(** * Merval: a shallow embedding of the Mermaid validator

    The development follows the TypeScript sources:
    - [lexer/index.ts]  : [TokenType], [Token], the [Lexer] class;
    - [ast/index.ts]    : the node shapes, [ValidationError], [ValidationResult];
    - [parser/index.ts] : the [Parser] class (the revision with [linkCount]);
    - [index.ts]        : [validateMermaid] and [isMermaidVersionSupported].

    JavaScript strings are sequences of UTF-16 code units and are modelled as
    lists of [N].  Counters (positions, lines, columns) are [nat]. *)

From Stdlib Require Import String Ascii.
From Stdlib Require Import List NArith Arith Bool Lia.
Import ListNotations.
Local Open Scope nat_scope.
Local Open Scope bool_scope.

Set Implicit Arguments.

(* ===================================================================== *)
(** ** JavaScript strings *)
(* ===================================================================== *)

Definition jsstr := list N.

(** [u "abc"] is the JavaScript string literal ['abc']. *)
Definition u (s : string) : jsstr := map N_of_ascii (list_ascii_of_string s).

(** [ch "a"] is the code unit of a one-character literal. *)
Definition ch (a : ascii) : N := N_of_ascii a.

Definition LF : N := 10%N.

(** The double-quote code unit. *)
Definition QUOTE : N := 34%N.

Fixpoint str_eqb (a b : jsstr) : bool :=
  match a, b with
  | [], [] => true
  | x :: a', y :: b' => N.eqb x y && str_eqb a' b'
  | _, _ => false
  end.

(** [s[i]]: [None] stands for [undefined]. *)
Definition charAt (s : jsstr) (i : nat) : option N := nth_error s i.

(** [s[i] === c] *)
Definition char_is (s : jsstr) (i : nat) (c : N) : bool :=
  match charAt s i with
  | Some d => N.eqb d c
  | None => false
  end.

(** [s.slice(from, to)] for [0 <= from], [0 <= to]. *)
Definition slice (s : jsstr) (from to : nat) : jsstr :=
  firstn (to - from) (skipn from s).

(** [s.slice(1, -1)] *)
Definition slice_1_m1 (s : jsstr) : jsstr :=
  slice s 1 (length s - 1).

Definition between (lo hi c : N) : bool := N.leb lo c && N.leb c hi.

(** [/\s/.test(c)]: the ECMAScript WhiteSpace and LineTerminator code units. *)
Definition isSpace (c : N) : bool :=
  between 9 13 c || N.eqb c 32 || N.eqb c 160 || N.eqb c 5760
  || between 8192 8202 c || N.eqb c 8232 || N.eqb c 8233
  || N.eqb c 8239 || N.eqb c 8287 || N.eqb c 12288 || N.eqb c 65279.

(** [/\d/.test(c)] *)
Definition isDigit (c : N) : bool := between 48 57 c.

Definition isAlpha (c : N) : bool := between 65 90 c || between 97 122 c.

(** [/[a-zA-Z_]/.test(c)] *)
Definition isIdentStart (c : N) : bool := isAlpha c || N.eqb c 95.

(** [/[a-zA-Z0-9_'-]/.test(c)] *)
Definition isIdentPart (c : N) : bool :=
  isAlpha c || isDigit c || N.eqb c 95 || N.eqb c 39 || N.eqb c 45.

(** [s.toLowerCase()].  The lexer applies it to identifier text, which is
    ASCII, and the parser compares its result with the ASCII literal ['end'];
    the only other identifier tokens hold one code point, whose lower-case
    form is no three-letter ASCII word.  Code units outside [A-Z] are kept. *)
Definition toLowerCase (s : jsstr) : jsstr :=
  map (fun c => if between 65 90 c then (c + 32)%N else c) s.

(** [s.trim().length === 0] *)
Definition isBlank (s : jsstr) : bool := forallb isSpace s.

(** [parseInt(s)] on the text of a NUMBER token (decimal digits only).  The
    value is kept exact; a double rounds it above 2^53, which does not change
    the outcome of a comparison with a small counter. *)
Definition parseInt (s : jsstr) : nat :=
  fold_left (fun acc c => 10 * acc + (N.to_nat c - 48)) s 0.

(* ===================================================================== *)
(** ** lexer/index.ts *)
(* ===================================================================== *)

(** The [TokenType] enum.  [INHERITED_PROPERTY] is not a member of the enum:
    it stands for the value [keywords[name]] has when [name] is [constructor]
    or [__proto__], which the object literal inherits from [Object.prototype]
    (a truthy value different from every member of the enum). *)
Inductive TokenType :=
  | GRAPH | FLOWCHART | SEQUENCE_DIAGRAM | CLASS_DIAGRAM | STATE_DIAGRAM
  | STATE_DIAGRAM_V2 | ER_DIAGRAM | JOURNEY | GANTT | PIE | GITGRAPH
  | MINDMAP | TIMELINE | XYCHART_BETA | BLOCK_BETA
  | ARROW | DOTTED_ARROW | THICK_ARROW | SUBGRAPH | SUBGRAPH_END
  | PARTICIPANT | ACTIVATION | DEACTIVATION | NOTE | SEQUENCE_ARROW
  | IDENTIFIER | STRING | NUMBER | BRACKET_OPEN | BRACKET_CLOSE
  | PAREN_OPEN | PAREN_CLOSE | DOUBLE_PAREN_OPEN | DOUBLE_PAREN_CLOSE
  | BRACE_OPEN | BRACE_CLOSE | COMMA | SEMICOLON | COLON | PIPE | EQUALS
  | NEWLINE | WHITESPACE | COMMENT | DIRECTIVE | EOF
  | INHERITED_PROPERTY.

Scheme Equality for TokenType.

Definition ty_eqb : TokenType -> TokenType -> bool := TokenType_beq.

Record Token := mkToken {
  tok_type : TokenType;
  tok_value : jsstr;
  tok_line : nat;
  tok_column : nat;
  tok_position : nat
}.

Record Lexer := mkLexer {
  lx_input : jsstr;
  lx_position : nat;
  lx_line : nat;
  lx_column : nat
}.

(** [this.input[this.position + k] === c] *)
Definition at_is (lx : Lexer) (k : nat) (c : N) : bool :=
  char_is (lx_input lx) (lx_position lx + k) c.

(** [this.position + k < this.input.length] *)
Definition has (lx : Lexer) (k : nat) : bool :=
  lx_position lx + k <? length (lx_input lx).

(** Number of code units not yet read. *)
Definition remaining (lx : Lexer) : nat := length (lx_input lx) - lx_position lx.

(** [this.position += k; this.column += k] *)
Definition forward (k : nat) (lx : Lexer) : Lexer :=
  mkLexer (lx_input lx) (lx_position lx + k) (lx_line lx) (lx_column lx + k).

(** [this.line++; this.column = 1; this.position++] *)
Definition newline (lx : Lexer) : Lexer :=
  mkLexer (lx_input lx) (lx_position lx + 1) (lx_line lx + 1) 1.

(** A [while] loop of the lexer over a local state [S].  Every such loop
    tests [this.position < this.input.length] and reads one code unit per
    round, so [n] rounds are enough when [n] is the number of unread code
    units: by [lex_while_budget] a larger [n] gives the same result. *)
Fixpoint lex_while {S : Type} (n : nat) (cond : S -> bool) (body : S -> S) (s : S) : S :=
  match n with
  | 0 => s
  | Datatypes.S n' => if cond s then lex_while n' cond body (body s) else s
  end.

(** The conditions and bodies of the [while] loops of the [read...] methods. *)
Definition inComment (l : Lexer) : bool := has l 0 && negb (at_is l 0 LF).

Definition inDirective (s : Lexer * nat) : bool :=
  let '(l, braceCount) := s in has l 0 && (0 <? braceCount).

Definition directiveStep (s : Lexer * nat) : Lexer * nat :=
  let '(l, braceCount) := s in
  if at_is l 0 (ch "{") then
    (mkLexer (lx_input l) (lx_position l + 1) (lx_line l) (lx_column l), braceCount + 1)
  else if at_is l 0 (ch "}") then
    (mkLexer (lx_input l) (lx_position l + 1) (lx_line l) (lx_column l), braceCount - 1)
  else if at_is l 0 LF then (newline l, braceCount)
  else (forward 1 l, braceCount).

Definition inString (quote : N) (l : Lexer) : bool := has l 0 && negb (at_is l 0 quote).

Definition stringStep (l : Lexer) : Lexer :=
  if at_is l 0 LF then newline l else forward 1 l.

Definition inNumber (l : Lexer) : bool :=
  has l 0 && isDigit (nth (lx_position l) (lx_input l) 0%N).

(** The loop of [readIdentifier] with its two [break]s. *)
Definition inIdentifier (l : Lexer) : bool :=
  has l 0 && isIdentPart (nth (lx_position l) (lx_input l) 0%N)
  && negb (at_is l 0 (ch "-") && has l 1 && at_is l 1 (ch ">"))
  && negb (at_is l 0 (ch "-") && has l 2 && at_is l 1 (ch "-") && at_is l 2 (ch ">")).

Definition readComment (lx : Lexer) : Token * Lexer :=
  let start := lx_position lx in
  let startLine := lx_line lx in
  let startColumn := lx_column lx in
  let lx1 := forward 2 lx in
  let lx2 := lex_while (remaining lx1) inComment (forward 1) lx1 in
  let lx3 := if has lx2 0 && at_is lx2 0 LF then newline lx2 else lx2 in
  (mkToken COMMENT (slice (lx_input lx) start (lx_position lx3)) startLine startColumn start,
   lx3).

Definition readDirective (lx : Lexer) : Token * Lexer :=
  let start := lx_position lx in
  let lx1 := forward 3 lx in
  let '(lx2, _) := lex_while (remaining lx1) inDirective directiveStep (lx1, 1) in
  let lx3 := if has lx2 1 && at_is lx2 0 (ch "%") && at_is lx2 1 (ch "%")
             then forward 2 lx2 else lx2 in
  (mkToken DIRECTIVE (slice (lx_input lx) start (lx_position lx3))
           (lx_line lx3) (lx_column lx3) start,
   lx3).

Definition readString (lx : Lexer) : Token * Lexer :=
  let quote := nth (lx_position lx) (lx_input lx) 0%N in
  let start := lx_position lx in
  let lx1 := forward 1 lx in
  let lx2 := lex_while (remaining lx1) (inString quote) stringStep lx1 in
  let lx3 := if has lx2 0 then forward 1 lx2 else lx2 in
  (mkToken STRING (slice (lx_input lx) start (lx_position lx3))
           (lx_line lx3) (lx_column lx3) start,
   lx3).

Definition readNumber (lx : Lexer) : Token * Lexer :=
  let start := lx_position lx in
  let lx1 := lex_while (remaining lx) inNumber (forward 1) lx in
  (mkToken NUMBER (slice (lx_input lx) start (lx_position lx1))
           (lx_line lx1) (lx_column lx1) start,
   lx1).

(** The [keywords] table of [readIdentifier], with the two names every
    object literal inherits. *)
Definition keywords : list (string * TokenType) :=
  [ ("graph", GRAPH); ("flowchart", FLOWCHART);
    ("sequencediagram", SEQUENCE_DIAGRAM); ("classdiagram", CLASS_DIAGRAM);
    ("statediagram", STATE_DIAGRAM); ("statediagram-v2", STATE_DIAGRAM_V2);
    ("erdiagram", ER_DIAGRAM); ("journey", JOURNEY); ("gantt", GANTT);
    ("pie", PIE); ("gitgraph", GITGRAPH); ("mindmap", MINDMAP);
    ("timeline", TIMELINE); ("xychart-beta", XYCHART_BETA);
    ("block-beta", BLOCK_BETA); ("participant", PARTICIPANT);
    ("activate", ACTIVATION); ("deactivate", DEACTIVATION);
    ("note", IDENTIFIER); ("subgraph", SUBGRAPH); ("classdef", IDENTIFIER);
    ("class", IDENTIFIER); ("linkstyle", IDENTIFIER); ("style", IDENTIFIER);
    ("constructor", INHERITED_PROPERTY); ("__proto__", INHERITED_PROPERTY) ]%string.

(** [table[key]]: [None] stands for [undefined]. *)
Fixpoint lookup {V : Type} (table : list (string * V)) (key : jsstr) : option V :=
  match table with
  | [] => None
  | (k, v) :: rest => if str_eqb (u k) key then Some v else lookup rest key
  end.

Definition readIdentifier (lx : Lexer) : Token * Lexer :=
  let start := lx_position lx in
  let lx1 := lex_while (remaining lx) inIdentifier (forward 1) lx in
  let value := slice (lx_input lx) start (lx_position lx1) in
  let type := match lookup keywords (toLowerCase value) with
              | Some t => t
              | None => IDENTIFIER
              end in
  (mkToken type value (lx_line lx1) (lx_column lx1) start, lx1).

Definition singleCharTokens : list (string * TokenType) :=
  [ ("[", BRACKET_OPEN); ("]", BRACKET_CLOSE); ("(", PAREN_OPEN);
    (")", PAREN_CLOSE); ("{", BRACE_OPEN); ("}", BRACE_CLOSE);
    (",", COMMA); (";", SEMICOLON); (":", COLON); ("|", PIPE) ]%string.

(** A token that starts at the current position and is [k] code units long,
    built before the lexer moves. *)
Definition tokenHere (t : TokenType) (v : jsstr) (lx : Lexer) : Token :=
  mkToken t v (lx_line lx) (lx_column lx) (lx_position lx).

(** [{ ..., column: this.column - value.length + 1,
         position: this.position - value.length }] after the lexer moved. *)
Definition arrowToken (t : TokenType) (v : jsstr) (after : Lexer) : Token :=
  mkToken t v (lx_line after) (lx_column after - length v + 1)
          (lx_position after - length v).

Definition isHighSurrogate (c : N) : bool := between 55296 56319 c.
Definition isLowSurrogate (c : N) : bool := between 56320 57343 c.

(** [String.fromCodePoint(this.input.codePointAt(this.position)).length] *)
Definition codePointLength (lx : Lexer) : nat :=
  match charAt (lx_input lx) (lx_position lx), charAt (lx_input lx) (lx_position lx + 1) with
  | Some hi, Some lo => if isHighSurrogate hi && isLowSurrogate lo then 2 else 1
  | _, _ => 1
  end.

==================================================

Exercise aim:
Starting with the first line of the records above, give back each line exactly until the line with "N.eqb c 8233" has been given as well.

Your solution:
(** * Merval: a shallow embedding of the Mermaid validator

    The development follows the TypeScript sources:
    - [lexer/index.ts]  : [TokenType], [Token], the [Lexer] class;
    - [ast/index.ts]    : the node shapes, [ValidationError], [ValidationResult];
    - [parser/index.ts] : the [Parser] class (the revision with [linkCount]);
    - [index.ts]        : [validateMermaid] and [isMermaidVersionSupported].

    JavaScript strings are sequences of UTF-16 code units and are modelled as
    lists of [N].  Counters (positions, lines, columns) are [nat]. *)

From Stdlib Require Import String Ascii.
From Stdlib Require Import List NArith Arith Bool Lia.
Import ListNotations.
Local Open Scope nat_scope.
Local Open Scope bool_scope.

Set Implicit Arguments.

(* ===================================================================== *)
(** ** JavaScript strings *)
(* ===================================================================== *)

Definition jsstr := list N.

(** [u "abc"] is the JavaScript string literal ['abc']. *)
Definition u (s : string) : jsstr := map N_of_ascii (list_ascii_of_string s).

(** [ch "a"] is the code unit of a one-character literal. *)
Definition ch (a : ascii) : N := N_of_ascii a.

Definition LF : N := 10%N.

(** The double-quote code unit. *)
Definition QUOTE : N := 34%N.

Fixpoint str_eqb (a b : jsstr) : bool :=
  match a, b with
  | [], [] => true
  | x :: a', y :: b' => N.eqb x y && str_eqb a' b'
  | _, _ => false
  end.

(** [s[i]]: [None] stands for [undefined]. *)
Definition charAt (s : jsstr) (i : nat) : option N := nth_error s i.

(** [s[i] === c] *)
Definition char_is (s : jsstr) (i : nat) (c : N) : bool :=
  match charAt s i with
  | Some d => N.eqb d c
  | None => false
  end.

(** [s.slice(from, to)] for [0 <= from], [0 <= to]. *)
Definition slice (s : jsstr) (from to : nat) : jsstr :=
  firstn (to - from) (skipn from s).

(** [s.slice(1, -1)] *)
Definition slice_1_m1 (s : jsstr) : jsstr :=
  slice s 1 (length s - 1).

Definition between (lo hi c : N) : bool := N.leb lo c && N.leb c hi.

(** [/\s/.test(c)]: the ECMAScript WhiteSpace and LineTerminator code units. *)
Definition isSpace (c : N) : bool :=
  between 9 13 c || N.eqb c 32 || N.eqb c 160 || N.eqb c 5760
  || between 8192 8202 c || N.eqb c 8232 || N.eqb c 8233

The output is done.